ABOUT THIS TASK: Using the data below, return the stretch from the line that contains "TeamMember_table s' !!" through the line that contains "[|rewrite ArchiveFrame.resolve_store_unchanged by (by right);", both included, exactly as it stands and nothing beyond it.

—————

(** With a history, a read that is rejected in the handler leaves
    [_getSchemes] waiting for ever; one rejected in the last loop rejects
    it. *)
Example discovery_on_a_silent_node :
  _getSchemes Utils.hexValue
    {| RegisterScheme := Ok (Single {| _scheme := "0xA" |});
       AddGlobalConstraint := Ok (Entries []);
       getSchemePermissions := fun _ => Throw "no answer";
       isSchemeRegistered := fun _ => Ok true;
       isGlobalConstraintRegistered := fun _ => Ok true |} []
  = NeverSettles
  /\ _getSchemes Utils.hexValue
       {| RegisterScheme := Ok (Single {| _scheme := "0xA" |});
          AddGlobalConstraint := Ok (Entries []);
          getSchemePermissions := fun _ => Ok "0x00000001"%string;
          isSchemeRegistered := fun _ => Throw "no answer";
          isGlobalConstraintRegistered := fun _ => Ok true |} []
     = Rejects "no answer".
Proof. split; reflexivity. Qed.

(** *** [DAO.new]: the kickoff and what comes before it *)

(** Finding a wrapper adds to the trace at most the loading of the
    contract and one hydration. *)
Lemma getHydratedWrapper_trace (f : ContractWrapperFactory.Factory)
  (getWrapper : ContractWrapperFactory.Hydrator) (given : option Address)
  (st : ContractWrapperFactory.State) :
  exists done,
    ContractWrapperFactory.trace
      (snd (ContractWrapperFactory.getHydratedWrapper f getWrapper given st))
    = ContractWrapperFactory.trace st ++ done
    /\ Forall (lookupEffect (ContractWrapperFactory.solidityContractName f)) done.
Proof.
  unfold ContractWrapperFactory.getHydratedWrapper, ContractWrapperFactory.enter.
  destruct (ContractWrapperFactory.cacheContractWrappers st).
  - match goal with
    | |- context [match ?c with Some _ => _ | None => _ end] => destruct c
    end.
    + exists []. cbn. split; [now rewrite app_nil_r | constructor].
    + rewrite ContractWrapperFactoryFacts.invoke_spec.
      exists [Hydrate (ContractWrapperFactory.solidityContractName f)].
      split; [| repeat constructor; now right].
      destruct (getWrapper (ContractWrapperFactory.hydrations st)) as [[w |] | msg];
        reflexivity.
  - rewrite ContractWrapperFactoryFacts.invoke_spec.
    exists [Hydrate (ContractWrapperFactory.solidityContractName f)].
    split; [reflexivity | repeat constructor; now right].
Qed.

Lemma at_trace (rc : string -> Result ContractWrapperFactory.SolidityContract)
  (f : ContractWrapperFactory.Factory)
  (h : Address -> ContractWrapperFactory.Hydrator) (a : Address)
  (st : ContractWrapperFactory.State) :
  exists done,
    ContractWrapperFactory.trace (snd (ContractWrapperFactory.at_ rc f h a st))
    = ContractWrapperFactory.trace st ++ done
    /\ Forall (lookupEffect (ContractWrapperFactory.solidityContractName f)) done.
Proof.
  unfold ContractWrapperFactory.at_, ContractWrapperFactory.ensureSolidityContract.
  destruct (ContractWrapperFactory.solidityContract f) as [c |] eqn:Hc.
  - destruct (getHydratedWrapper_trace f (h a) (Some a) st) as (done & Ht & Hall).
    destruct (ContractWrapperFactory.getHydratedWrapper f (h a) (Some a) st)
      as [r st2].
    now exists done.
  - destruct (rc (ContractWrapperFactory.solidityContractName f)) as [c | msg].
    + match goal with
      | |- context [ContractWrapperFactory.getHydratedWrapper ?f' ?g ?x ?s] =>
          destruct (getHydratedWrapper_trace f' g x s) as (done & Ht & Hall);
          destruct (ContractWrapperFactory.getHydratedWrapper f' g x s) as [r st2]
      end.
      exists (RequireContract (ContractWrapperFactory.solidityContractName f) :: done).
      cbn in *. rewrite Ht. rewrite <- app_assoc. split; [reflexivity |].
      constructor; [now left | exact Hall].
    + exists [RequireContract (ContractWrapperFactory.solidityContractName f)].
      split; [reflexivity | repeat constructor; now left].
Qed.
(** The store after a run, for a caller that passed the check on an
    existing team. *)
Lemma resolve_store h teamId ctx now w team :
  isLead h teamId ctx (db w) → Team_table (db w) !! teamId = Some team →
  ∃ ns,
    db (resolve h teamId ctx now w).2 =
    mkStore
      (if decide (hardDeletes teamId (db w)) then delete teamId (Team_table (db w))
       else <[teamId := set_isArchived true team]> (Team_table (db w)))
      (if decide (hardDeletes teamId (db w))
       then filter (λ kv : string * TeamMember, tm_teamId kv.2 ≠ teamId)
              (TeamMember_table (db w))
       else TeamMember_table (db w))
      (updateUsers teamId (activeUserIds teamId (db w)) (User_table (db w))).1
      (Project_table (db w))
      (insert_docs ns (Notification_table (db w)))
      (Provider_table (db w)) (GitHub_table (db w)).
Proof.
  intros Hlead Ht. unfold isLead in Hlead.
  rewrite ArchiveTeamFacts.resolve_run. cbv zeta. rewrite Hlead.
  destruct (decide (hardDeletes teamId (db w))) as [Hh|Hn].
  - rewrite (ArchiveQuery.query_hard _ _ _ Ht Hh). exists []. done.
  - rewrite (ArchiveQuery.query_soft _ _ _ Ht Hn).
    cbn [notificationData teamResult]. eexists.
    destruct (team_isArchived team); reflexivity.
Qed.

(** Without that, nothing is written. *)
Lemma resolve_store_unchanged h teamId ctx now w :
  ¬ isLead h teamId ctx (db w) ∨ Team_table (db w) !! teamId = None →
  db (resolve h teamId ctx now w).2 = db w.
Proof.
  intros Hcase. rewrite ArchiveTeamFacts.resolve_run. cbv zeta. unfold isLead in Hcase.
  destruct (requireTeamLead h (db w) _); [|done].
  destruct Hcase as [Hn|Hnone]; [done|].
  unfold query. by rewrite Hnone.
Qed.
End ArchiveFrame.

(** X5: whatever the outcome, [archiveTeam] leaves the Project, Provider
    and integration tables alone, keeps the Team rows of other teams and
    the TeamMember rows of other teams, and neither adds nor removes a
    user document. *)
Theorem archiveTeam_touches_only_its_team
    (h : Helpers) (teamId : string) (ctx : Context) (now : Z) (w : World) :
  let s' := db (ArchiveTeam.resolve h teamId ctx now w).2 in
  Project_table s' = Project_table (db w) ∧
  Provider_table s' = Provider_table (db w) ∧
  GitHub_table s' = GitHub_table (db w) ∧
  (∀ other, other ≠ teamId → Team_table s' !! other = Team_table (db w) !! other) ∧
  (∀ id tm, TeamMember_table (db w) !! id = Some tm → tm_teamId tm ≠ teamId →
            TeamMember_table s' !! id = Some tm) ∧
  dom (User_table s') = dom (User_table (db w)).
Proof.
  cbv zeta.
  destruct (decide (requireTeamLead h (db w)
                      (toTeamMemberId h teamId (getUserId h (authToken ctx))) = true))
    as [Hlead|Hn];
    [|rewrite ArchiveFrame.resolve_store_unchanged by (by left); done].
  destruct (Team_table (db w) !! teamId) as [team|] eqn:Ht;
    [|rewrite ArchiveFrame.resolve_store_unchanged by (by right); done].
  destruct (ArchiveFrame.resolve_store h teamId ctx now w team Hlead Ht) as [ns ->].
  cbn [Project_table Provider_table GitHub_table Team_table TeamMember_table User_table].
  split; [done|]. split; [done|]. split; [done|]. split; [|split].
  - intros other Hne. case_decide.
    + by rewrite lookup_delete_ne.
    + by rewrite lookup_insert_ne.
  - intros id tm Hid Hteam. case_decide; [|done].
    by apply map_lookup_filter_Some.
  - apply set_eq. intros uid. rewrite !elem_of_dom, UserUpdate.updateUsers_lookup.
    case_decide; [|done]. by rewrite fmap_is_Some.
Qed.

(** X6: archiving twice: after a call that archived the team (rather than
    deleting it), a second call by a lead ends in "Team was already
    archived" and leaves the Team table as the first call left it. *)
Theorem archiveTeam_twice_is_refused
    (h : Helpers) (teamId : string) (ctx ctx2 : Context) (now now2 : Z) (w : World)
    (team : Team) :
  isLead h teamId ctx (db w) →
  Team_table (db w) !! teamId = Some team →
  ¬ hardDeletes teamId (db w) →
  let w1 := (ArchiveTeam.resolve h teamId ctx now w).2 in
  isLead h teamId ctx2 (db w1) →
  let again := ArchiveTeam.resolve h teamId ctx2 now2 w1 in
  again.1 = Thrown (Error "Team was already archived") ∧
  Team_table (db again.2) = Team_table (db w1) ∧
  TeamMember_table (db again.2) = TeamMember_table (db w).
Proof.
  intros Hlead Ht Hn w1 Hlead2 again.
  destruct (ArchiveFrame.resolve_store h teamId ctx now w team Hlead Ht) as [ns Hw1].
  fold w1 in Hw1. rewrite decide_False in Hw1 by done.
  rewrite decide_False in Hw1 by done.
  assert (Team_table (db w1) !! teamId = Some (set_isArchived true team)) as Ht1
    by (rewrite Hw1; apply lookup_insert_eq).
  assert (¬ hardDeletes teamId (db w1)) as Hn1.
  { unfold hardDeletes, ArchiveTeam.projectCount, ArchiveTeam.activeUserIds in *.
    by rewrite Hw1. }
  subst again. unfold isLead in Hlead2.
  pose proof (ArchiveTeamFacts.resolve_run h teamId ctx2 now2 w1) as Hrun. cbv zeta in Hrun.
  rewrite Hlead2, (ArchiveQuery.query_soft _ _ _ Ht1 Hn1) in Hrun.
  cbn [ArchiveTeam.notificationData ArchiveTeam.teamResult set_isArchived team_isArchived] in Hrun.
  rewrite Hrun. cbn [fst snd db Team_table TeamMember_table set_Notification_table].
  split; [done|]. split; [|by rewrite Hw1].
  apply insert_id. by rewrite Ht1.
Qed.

—————

ANSWER:
            TeamMember_table s' !! id = Some tm) ∧
  dom (User_table s') = dom (User_table (db w)).
Proof.
  cbv zeta.
  destruct (decide (requireTeamLead h (db w)
                      (toTeamMemberId h teamId (getUserId h (authToken ctx))) = true))
    as [Hlead|Hn];
    [|rewrite ArchiveFrame.resolve_store_unchanged by (by left); done].
  destruct (Team_table (db w) !! teamId) as [team|] eqn:Ht;
    [|rewrite ArchiveFrame.resolve_store_unchanged by (by right); done].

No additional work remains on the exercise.